>>>
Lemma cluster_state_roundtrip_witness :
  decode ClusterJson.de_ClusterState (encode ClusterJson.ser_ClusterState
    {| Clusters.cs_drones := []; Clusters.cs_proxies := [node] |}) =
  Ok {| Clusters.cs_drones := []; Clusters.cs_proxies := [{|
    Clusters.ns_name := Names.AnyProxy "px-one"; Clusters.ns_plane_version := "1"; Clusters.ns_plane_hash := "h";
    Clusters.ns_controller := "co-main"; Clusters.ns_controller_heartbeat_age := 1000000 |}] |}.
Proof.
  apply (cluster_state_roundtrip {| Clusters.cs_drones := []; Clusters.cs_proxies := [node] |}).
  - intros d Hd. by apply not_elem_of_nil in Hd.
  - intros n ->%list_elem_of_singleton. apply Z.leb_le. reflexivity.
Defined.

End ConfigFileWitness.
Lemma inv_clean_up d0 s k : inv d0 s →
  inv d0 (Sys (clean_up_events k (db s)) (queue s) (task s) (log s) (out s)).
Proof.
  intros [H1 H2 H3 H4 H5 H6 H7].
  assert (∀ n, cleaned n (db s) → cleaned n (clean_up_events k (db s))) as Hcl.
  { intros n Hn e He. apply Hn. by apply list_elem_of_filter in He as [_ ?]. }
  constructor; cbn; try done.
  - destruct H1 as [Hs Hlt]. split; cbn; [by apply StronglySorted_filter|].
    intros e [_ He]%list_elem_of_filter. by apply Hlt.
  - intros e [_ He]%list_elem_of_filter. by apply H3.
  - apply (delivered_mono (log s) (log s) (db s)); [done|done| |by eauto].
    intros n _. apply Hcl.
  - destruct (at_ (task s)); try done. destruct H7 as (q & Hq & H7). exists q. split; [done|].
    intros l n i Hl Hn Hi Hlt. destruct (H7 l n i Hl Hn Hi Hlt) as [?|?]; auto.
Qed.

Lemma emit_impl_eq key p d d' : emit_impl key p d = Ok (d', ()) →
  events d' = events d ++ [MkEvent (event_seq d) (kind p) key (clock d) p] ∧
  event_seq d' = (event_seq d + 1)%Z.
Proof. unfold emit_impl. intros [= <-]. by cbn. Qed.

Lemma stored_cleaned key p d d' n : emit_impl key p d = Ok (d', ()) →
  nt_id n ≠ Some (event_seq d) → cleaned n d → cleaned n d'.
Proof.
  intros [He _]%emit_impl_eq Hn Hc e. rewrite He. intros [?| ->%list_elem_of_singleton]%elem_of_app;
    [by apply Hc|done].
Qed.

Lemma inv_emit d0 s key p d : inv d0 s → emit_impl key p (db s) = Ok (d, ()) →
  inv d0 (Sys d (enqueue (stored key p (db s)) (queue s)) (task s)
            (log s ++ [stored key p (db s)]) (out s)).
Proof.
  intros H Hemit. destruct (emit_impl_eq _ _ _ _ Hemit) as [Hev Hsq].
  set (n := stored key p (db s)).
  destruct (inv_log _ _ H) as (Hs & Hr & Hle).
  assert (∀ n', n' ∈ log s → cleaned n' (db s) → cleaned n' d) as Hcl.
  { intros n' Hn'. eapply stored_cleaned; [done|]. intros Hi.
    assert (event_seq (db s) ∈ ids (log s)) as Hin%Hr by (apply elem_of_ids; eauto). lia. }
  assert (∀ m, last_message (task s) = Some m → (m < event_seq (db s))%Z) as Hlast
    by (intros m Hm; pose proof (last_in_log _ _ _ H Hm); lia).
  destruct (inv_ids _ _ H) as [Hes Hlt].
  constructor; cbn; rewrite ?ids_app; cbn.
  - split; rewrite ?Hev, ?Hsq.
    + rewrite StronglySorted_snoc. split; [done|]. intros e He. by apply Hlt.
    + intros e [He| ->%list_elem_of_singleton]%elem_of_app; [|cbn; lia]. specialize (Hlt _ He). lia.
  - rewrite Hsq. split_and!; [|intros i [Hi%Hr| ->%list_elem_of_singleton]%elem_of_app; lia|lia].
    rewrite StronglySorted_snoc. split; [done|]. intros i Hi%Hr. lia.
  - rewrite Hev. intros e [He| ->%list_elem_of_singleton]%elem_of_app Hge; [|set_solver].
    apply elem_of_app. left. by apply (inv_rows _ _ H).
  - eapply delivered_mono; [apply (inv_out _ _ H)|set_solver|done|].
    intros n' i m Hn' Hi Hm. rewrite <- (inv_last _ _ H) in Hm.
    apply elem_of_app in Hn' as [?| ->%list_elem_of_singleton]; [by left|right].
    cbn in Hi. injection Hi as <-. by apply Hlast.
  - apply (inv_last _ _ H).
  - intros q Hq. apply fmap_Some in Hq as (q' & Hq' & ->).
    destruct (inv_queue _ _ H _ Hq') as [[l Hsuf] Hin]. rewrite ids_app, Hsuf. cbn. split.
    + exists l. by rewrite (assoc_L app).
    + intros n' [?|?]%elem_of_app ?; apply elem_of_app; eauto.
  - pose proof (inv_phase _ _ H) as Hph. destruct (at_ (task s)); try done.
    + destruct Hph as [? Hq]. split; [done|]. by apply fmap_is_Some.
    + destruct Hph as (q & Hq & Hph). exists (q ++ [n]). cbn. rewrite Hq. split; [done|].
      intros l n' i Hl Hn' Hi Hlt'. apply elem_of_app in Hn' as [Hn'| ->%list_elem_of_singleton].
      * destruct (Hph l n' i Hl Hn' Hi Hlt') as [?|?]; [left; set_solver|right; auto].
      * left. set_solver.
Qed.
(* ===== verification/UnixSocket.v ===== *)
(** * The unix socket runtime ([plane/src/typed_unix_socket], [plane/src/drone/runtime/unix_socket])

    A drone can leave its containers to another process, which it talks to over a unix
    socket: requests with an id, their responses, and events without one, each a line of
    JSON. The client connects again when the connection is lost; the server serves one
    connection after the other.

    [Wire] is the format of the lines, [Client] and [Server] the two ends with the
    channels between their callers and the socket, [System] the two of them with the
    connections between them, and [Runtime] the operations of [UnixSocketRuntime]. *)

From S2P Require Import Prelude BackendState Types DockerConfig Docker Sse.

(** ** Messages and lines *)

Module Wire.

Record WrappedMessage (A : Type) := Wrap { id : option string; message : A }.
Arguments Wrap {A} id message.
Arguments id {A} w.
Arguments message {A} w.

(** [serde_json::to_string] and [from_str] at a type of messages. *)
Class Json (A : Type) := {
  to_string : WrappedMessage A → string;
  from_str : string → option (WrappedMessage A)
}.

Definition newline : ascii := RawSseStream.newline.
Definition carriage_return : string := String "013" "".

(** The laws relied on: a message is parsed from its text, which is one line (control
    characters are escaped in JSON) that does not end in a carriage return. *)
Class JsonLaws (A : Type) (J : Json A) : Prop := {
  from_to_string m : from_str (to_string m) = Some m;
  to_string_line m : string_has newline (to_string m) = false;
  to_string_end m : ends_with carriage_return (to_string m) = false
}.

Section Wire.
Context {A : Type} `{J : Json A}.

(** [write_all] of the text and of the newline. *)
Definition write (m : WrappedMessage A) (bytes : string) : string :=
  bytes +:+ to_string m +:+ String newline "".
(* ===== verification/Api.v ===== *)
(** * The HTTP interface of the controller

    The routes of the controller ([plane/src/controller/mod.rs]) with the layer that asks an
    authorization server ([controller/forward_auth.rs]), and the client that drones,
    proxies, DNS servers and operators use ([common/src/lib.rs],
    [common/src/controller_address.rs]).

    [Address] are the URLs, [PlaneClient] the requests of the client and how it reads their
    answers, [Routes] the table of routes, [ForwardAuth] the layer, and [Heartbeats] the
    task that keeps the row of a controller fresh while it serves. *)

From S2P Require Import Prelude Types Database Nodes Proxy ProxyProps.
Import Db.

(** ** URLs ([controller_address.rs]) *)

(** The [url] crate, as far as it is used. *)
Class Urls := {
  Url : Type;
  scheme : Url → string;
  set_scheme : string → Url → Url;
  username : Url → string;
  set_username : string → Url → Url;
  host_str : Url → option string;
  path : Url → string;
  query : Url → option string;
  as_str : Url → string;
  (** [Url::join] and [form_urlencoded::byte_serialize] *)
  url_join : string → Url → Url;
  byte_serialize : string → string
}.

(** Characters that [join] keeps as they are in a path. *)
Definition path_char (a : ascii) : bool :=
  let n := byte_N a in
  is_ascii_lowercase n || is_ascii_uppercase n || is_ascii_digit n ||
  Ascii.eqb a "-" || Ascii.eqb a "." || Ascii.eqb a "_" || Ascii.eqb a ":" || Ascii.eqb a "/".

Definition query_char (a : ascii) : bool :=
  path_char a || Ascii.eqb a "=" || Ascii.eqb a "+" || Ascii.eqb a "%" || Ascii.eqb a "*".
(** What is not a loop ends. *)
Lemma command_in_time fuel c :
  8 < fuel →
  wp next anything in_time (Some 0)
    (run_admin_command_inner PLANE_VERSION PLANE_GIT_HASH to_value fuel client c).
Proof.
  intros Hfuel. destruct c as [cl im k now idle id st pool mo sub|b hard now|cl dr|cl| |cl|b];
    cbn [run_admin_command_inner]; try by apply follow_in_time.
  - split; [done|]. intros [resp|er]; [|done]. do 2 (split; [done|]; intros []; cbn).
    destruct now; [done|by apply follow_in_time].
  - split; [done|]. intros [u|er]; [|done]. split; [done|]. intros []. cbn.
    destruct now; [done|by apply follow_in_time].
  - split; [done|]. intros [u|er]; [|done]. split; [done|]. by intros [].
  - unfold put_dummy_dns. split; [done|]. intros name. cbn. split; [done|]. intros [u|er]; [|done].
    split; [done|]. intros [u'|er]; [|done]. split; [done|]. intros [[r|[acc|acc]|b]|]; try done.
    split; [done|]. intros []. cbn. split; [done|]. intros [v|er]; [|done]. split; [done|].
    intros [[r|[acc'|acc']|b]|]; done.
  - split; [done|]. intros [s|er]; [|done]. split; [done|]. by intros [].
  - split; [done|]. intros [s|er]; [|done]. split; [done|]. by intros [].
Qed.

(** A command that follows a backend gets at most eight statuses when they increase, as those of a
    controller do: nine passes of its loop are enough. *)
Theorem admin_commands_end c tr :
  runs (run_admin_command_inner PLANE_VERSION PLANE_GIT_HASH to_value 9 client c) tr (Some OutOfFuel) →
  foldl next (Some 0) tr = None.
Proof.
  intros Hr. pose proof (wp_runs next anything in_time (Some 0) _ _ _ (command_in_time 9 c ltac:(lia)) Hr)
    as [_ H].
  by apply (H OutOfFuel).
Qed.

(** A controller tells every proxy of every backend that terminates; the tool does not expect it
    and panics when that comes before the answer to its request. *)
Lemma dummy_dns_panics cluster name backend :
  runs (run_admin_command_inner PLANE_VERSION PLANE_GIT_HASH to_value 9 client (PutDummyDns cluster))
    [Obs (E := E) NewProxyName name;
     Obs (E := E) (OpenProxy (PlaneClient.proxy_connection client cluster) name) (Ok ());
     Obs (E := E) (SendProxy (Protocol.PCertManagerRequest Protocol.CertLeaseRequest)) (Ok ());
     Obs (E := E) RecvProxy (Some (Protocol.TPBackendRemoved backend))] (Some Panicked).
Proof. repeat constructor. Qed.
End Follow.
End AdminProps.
<<<
From the records above, print only the lines between the one holding "He. by apply Hlt." and the one holding "rewrite StronglySorted_snoc. split; [done|]. intros i", inclusive, exactly as they stand.

### [EXERCISE RESULT]
    + rewrite StronglySorted_snoc. split; [done|]. intros e He. by apply Hlt.
    + intros e [He| ->%list_elem_of_singleton]%elem_of_app; [|cbn; lia]. specialize (Hlt _ He). lia.
  - rewrite Hsq. split_and!; [|intros i [Hi%Hr| ->%list_elem_of_singleton]%elem_of_app; lia|lia].
    rewrite StronglySorted_snoc. split; [done|]. intros i Hi%Hr. lia.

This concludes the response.